::: Material supplied

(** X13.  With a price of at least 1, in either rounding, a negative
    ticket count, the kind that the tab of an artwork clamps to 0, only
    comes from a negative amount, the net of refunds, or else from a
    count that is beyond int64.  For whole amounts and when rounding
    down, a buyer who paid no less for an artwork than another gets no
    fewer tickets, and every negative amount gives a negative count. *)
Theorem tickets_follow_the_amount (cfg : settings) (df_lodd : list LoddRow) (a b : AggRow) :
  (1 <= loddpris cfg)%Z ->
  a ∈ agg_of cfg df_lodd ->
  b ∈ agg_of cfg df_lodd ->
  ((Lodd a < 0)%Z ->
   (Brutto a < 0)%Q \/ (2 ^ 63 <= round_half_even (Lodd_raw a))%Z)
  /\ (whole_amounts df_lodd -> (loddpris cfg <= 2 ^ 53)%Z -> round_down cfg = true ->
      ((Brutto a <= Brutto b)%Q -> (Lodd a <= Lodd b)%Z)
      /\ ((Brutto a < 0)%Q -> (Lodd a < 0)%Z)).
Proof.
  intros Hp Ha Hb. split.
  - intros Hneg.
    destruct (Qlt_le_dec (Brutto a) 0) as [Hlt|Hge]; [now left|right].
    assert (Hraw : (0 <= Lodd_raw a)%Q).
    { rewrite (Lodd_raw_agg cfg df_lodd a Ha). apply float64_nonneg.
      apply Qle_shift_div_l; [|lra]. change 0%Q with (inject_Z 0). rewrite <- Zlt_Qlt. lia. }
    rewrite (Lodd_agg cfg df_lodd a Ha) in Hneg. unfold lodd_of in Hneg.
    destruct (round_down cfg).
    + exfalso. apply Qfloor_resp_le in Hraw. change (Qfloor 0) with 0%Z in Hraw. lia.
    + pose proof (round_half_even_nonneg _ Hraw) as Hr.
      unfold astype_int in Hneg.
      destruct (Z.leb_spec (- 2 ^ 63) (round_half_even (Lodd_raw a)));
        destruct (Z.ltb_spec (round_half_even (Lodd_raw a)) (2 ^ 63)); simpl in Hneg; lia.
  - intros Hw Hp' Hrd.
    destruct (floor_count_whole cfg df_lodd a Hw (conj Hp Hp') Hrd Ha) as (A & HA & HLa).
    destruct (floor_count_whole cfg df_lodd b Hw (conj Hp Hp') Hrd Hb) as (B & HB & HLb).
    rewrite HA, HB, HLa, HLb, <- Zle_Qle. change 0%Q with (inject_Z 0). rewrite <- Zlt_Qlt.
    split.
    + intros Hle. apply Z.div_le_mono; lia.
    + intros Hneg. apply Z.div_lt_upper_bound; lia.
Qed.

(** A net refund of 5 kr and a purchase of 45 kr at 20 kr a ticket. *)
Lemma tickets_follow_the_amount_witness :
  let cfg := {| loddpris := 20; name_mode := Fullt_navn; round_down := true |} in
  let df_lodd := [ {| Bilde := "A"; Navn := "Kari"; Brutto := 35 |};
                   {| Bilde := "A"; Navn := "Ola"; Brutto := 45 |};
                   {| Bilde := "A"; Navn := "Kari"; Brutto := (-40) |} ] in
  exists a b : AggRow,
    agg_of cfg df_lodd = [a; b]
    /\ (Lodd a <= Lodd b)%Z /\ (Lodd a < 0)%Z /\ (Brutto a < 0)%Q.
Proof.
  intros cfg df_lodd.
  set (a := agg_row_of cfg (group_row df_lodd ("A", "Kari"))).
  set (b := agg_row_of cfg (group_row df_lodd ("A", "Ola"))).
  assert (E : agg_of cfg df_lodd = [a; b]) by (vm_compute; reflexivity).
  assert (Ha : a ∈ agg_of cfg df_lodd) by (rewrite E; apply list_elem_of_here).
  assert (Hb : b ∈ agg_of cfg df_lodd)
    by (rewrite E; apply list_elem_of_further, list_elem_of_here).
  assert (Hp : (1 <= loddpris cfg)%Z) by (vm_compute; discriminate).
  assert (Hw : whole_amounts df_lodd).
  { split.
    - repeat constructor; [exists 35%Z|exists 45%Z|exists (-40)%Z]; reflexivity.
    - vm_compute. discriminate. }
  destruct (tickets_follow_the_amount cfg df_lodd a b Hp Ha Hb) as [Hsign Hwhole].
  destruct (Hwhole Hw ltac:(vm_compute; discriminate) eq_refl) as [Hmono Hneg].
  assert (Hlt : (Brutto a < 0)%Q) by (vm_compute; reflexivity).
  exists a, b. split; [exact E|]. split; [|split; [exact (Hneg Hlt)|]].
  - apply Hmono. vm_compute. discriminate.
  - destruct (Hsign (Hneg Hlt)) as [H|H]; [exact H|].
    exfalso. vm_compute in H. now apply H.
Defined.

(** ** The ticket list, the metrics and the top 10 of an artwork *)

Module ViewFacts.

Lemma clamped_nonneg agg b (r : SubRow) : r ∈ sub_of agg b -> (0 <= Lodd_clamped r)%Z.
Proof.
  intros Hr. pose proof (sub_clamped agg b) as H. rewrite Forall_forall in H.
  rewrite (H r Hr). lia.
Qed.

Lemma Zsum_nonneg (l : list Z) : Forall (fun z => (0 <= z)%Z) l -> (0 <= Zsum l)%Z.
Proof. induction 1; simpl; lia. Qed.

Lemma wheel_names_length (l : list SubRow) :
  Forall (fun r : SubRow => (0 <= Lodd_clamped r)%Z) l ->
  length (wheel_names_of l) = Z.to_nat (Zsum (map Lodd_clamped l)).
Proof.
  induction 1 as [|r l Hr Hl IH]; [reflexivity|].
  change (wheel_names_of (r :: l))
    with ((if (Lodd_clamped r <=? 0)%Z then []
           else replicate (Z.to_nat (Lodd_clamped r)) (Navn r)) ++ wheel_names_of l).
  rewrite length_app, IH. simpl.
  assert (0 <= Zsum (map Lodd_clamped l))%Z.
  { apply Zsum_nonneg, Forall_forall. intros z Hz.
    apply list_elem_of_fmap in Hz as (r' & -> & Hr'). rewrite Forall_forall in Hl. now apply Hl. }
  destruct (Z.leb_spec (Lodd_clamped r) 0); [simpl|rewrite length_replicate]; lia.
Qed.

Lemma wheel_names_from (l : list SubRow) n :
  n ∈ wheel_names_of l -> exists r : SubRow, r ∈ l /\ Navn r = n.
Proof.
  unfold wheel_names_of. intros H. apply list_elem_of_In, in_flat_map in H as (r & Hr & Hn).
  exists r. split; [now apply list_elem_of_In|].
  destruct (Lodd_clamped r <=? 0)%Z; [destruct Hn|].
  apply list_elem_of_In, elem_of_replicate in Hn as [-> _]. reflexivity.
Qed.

::::::

[Work instructions]
Your task is to quote all of the data word for word.

[Exercise solution]
(** X13.  With a price of at least 1, in either rounding, a negative
    ticket count, the kind that the tab of an artwork clamps to 0, only
    comes from a negative amount, the net of refunds, or else from a
    count that is beyond int64.  For whole amounts and when rounding
    down, a buyer who paid no less for an artwork than another gets no
    fewer tickets, and every negative amount gives a negative count. *)
Theorem tickets_follow_the_amount (cfg : settings) (df_lodd : list LoddRow) (a b : AggRow) :
  (1 <= loddpris cfg)%Z ->
  a ∈ agg_of cfg df_lodd ->
  b ∈ agg_of cfg df_lodd ->
  ((Lodd a < 0)%Z ->
   (Brutto a < 0)%Q \/ (2 ^ 63 <= round_half_even (Lodd_raw a))%Z)
  /\ (whole_amounts df_lodd -> (loddpris cfg <= 2 ^ 53)%Z -> round_down cfg = true ->
      ((Brutto a <= Brutto b)%Q -> (Lodd a <= Lodd b)%Z)
      /\ ((Brutto a < 0)%Q -> (Lodd a < 0)%Z)).
Proof.
  intros Hp Ha Hb. split.
  - intros Hneg.
    destruct (Qlt_le_dec (Brutto a) 0) as [Hlt|Hge]; [now left|right].
    assert (Hraw : (0 <= Lodd_raw a)%Q).
    { rewrite (Lodd_raw_agg cfg df_lodd a Ha). apply float64_nonneg.
      apply Qle_shift_div_l; [|lra]. change 0%Q with (inject_Z 0). rewrite <- Zlt_Qlt. lia. }
    rewrite (Lodd_agg cfg df_lodd a Ha) in Hneg. unfold lodd_of in Hneg.
    destruct (round_down cfg).
    + exfalso. apply Qfloor_resp_le in Hraw. change (Qfloor 0) with 0%Z in Hraw. lia.
    + pose proof (round_half_even_nonneg _ Hraw) as Hr.
      unfold astype_int in Hneg.
      destruct (Z.leb_spec (- 2 ^ 63) (round_half_even (Lodd_raw a)));
        destruct (Z.ltb_spec (round_half_even (Lodd_raw a)) (2 ^ 63)); simpl in Hneg; lia.
  - intros Hw Hp' Hrd.
    destruct (floor_count_whole cfg df_lodd a Hw (conj Hp Hp') Hrd Ha) as (A & HA & HLa).
    destruct (floor_count_whole cfg df_lodd b Hw (conj Hp Hp') Hrd Hb) as (B & HB & HLb).
    rewrite HA, HB, HLa, HLb, <- Zle_Qle. change 0%Q with (inject_Z 0). rewrite <- Zlt_Qlt.
    split.
    + intros Hle. apply Z.div_le_mono; lia.
    + intros Hneg. apply Z.div_lt_upper_bound; lia.
Qed.

(** A net refund of 5 kr and a purchase of 45 kr at 20 kr a ticket. *)
Lemma tickets_follow_the_amount_witness :
  let cfg := {| loddpris := 20; name_mode := Fullt_navn; round_down := true |} in
  let df_lodd := [ {| Bilde := "A"; Navn := "Kari"; Brutto := 35 |};
                   {| Bilde := "A"; Navn := "Ola"; Brutto := 45 |};
                   {| Bilde := "A"; Navn := "Kari"; Brutto := (-40) |} ] in
  exists a b : AggRow,
    agg_of cfg df_lodd = [a; b]
    /\ (Lodd a <= Lodd b)%Z /\ (Lodd a < 0)%Z /\ (Brutto a < 0)%Q.
Proof.
  intros cfg df_lodd.
  set (a := agg_row_of cfg (group_row df_lodd ("A", "Kari"))).
  set (b := agg_row_of cfg (group_row df_lodd ("A", "Ola"))).
  assert (E : agg_of cfg df_lodd = [a; b]) by (vm_compute; reflexivity).
  assert (Ha : a ∈ agg_of cfg df_lodd) by (rewrite E; apply list_elem_of_here).
  assert (Hb : b ∈ agg_of cfg df_lodd)
    by (rewrite E; apply list_elem_of_further, list_elem_of_here).
  assert (Hp : (1 <= loddpris cfg)%Z) by (vm_compute; discriminate).
  assert (Hw : whole_amounts df_lodd).
  { split.
    - repeat constructor; [exists 35%Z|exists 45%Z|exists (-40)%Z]; reflexivity.
    - vm_compute. discriminate. }
  destruct (tickets_follow_the_amount cfg df_lodd a b Hp Ha Hb) as [Hsign Hwhole].
  destruct (Hwhole Hw ltac:(vm_compute; discriminate) eq_refl) as [Hmono Hneg].
  assert (Hlt : (Brutto a < 0)%Q) by (vm_compute; reflexivity).
  exists a, b. split; [exact E|]. split; [|split; [exact (Hneg Hlt)|]].
  - apply Hmono. vm_compute. discriminate.
  - destruct (Hsign (Hneg Hlt)) as [H|H]; [exact H|].
    exfalso. vm_compute in H. now apply H.
Defined.

(** ** The ticket list, the metrics and the top 10 of an artwork *)

Module ViewFacts.

Lemma clamped_nonneg agg b (r : SubRow) : r ∈ sub_of agg b -> (0 <= Lodd_clamped r)%Z.
Proof.
  intros Hr. pose proof (sub_clamped agg b) as H. rewrite Forall_forall in H.
  rewrite (H r Hr). lia.
Qed.

Lemma Zsum_nonneg (l : list Z) : Forall (fun z => (0 <= z)%Z) l -> (0 <= Zsum l)%Z.
Proof. induction 1; simpl; lia. Qed.

Lemma wheel_names_length (l : list SubRow) :
  Forall (fun r : SubRow => (0 <= Lodd_clamped r)%Z) l ->
  length (wheel_names_of l) = Z.to_nat (Zsum (map Lodd_clamped l)).
Proof.
  induction 1 as [|r l Hr Hl IH]; [reflexivity|].
  change (wheel_names_of (r :: l))
    with ((if (Lodd_clamped r <=? 0)%Z then []
           else replicate (Z.to_nat (Lodd_clamped r)) (Navn r)) ++ wheel_names_of l).
  rewrite length_app, IH. simpl.
  assert (0 <= Zsum (map Lodd_clamped l))%Z.
  { apply Zsum_nonneg, Forall_forall. intros z Hz.
    apply list_elem_of_fmap in Hz as (r' & -> & Hr'). rewrite Forall_forall in Hl. now apply Hl. }
  destruct (Z.leb_spec (Lodd_clamped r) 0); [simpl|rewrite length_replicate]; lia.
Qed.

Lemma wheel_names_from (l : list SubRow) n :
  n ∈ wheel_names_of l -> exists r : SubRow, r ∈ l /\ Navn r = n.
Proof.
  unfold wheel_names_of. intros H. apply list_elem_of_In, in_flat_map in H as (r & Hr & Hn).
  exists r. split; [now apply list_elem_of_In|].
  destruct (Lodd_clamped r <=? 0)%Z; [destruct Hn|].
  apply list_elem_of_In, elem_of_replicate in Hn as [-> _]. reflexivity.
Qed.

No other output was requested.